The first sample should be taken immediately pre-dose; the second sample, one hour after the dose has been administered. Please include clinical details, the dosage regimen, details of any renal impairment and whether the dose is IV or IM. Please send both samples together and notify the department if they are likely to arrive at weekends. Requests received by 11am Monday-Friday will be complete and telephoned by 12.30pm; those received by 4pm will be complete and phoned by 5.30pm.
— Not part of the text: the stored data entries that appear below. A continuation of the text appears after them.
Lemma orderly_command_while fuel self start cmd marker :
  forall w, orderly (PhysicalConsole.command_while fuel self start cmd marker) w.
Proof.
  induction fuel as [|fuel IH]; intros w.
  - apply orderly_still with (evs := []); simpl; auto using app_nil_r.
  - cbn [PhysicalConsole.command_while].
    apply orderly_bind; [apply orderly_time|intros now w1 E1].
    destruct (lt (now - start) (PhysicalConsole.timeout self)); [|apply orderly_ret].
    apply orderly_bind; [apply orderly_pexpect_spawn|intros c w2 E2].
    apply spawned_child in E2.
    apply orderly_bind; [now apply orderly_expect|intros r w3 E3].
    destruct (Nat.eqb r 0); [apply orderly_ret|apply IH].
Qed.

Ltac orderly_steps :=
  repeat first
    [ apply orderly_ret | apply orderly_raise | apply orderly_time | apply orderly_log
    | apply orderly_sleep | apply orderly_pexpect_spawn | apply orderly_check_power
    | apply orderly_wait_for_login | apply orderly_command_while
    | apply orderly_expect; eauto using spawned_child
    | apply orderly_bind; [ | intros ? ? ? ] ].

(** X15: in every operation of the physical console, however it ends and
    whatever the sessions answer, the children are started one after the
    other, and every [send] and every wait goes to the child that was
    started last: no session is used once another has been spawned. *)
Theorem physical_operations_one_child_at_a_time :
  forall fuel self w,
    orderly (PhysicalConsole.power_cycle fuel self) w
    /\ orderly (PhysicalConsole.hard_reset fuel self) w
    /\ orderly (PhysicalConsole.power_on fuel self) w
    /\ orderly (PhysicalConsole.power_off fuel self) w
    /\ (forall interval,
           orderly (PhysicalConsole.power_off_for_interval fuel self interval) w)
    /\ (forall state timeout,
           orderly (PhysicalConsole.check_power fuel self state timeout) w)
    /\ (forall timeout, orderly (PhysicalConsole.check_status fuel self timeout) w)
    /\ (forall timeout attempts,
           orderly (PhysicalConsole._wait_for_login fuel self timeout attempts) w).
Proof.
  intros fuel self w. repeat split.
  - unfold PhysicalConsole.power_cycle. orderly_steps.
  - unfold PhysicalConsole.hard_reset. orderly_steps.
  - unfold PhysicalConsole.power_on. orderly_steps.
    match goal with |- context [negb ?ok] => destruct ok end; orderly_steps.
  - unfold PhysicalConsole.power_off. orderly_steps.
    match goal with |- context [negb ?ok] => destruct ok end; orderly_steps.
  - intros interval. unfold PhysicalConsole.power_off_for_interval. orderly_steps.
  - intros. apply orderly_check_power.
  - intros timeout. unfold PhysicalConsole.check_status.
    apply orderly_try_except; [|intros e w1 E]; orderly_steps.
  - intros. apply orderly_wait_for_login.
Qed.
Stat requests are not available unless agreed by a Consultant Microbiologist.
Desirable Levels: | |
Tobramycin | Pre-dose (trough) level < 2mg/L |
(divided dose regimen) | Post-dose (peak) level 5-10mg/L |
Vancomycin | Pre-dose (trough) level 5-10mg/L |
Post-dose (peak) level 20-40mg/L |
The pre-dose level is the more important in assessing potential toxicity. Netilmicin assays are referred to either Oxford or Bristol laboratories. Transport has to be arranged, therefore prior notice MUST be given if undesirable delays are to be avoided.
All other antibiotic measurements must be discussed in advance with a Consultant Microbiologist.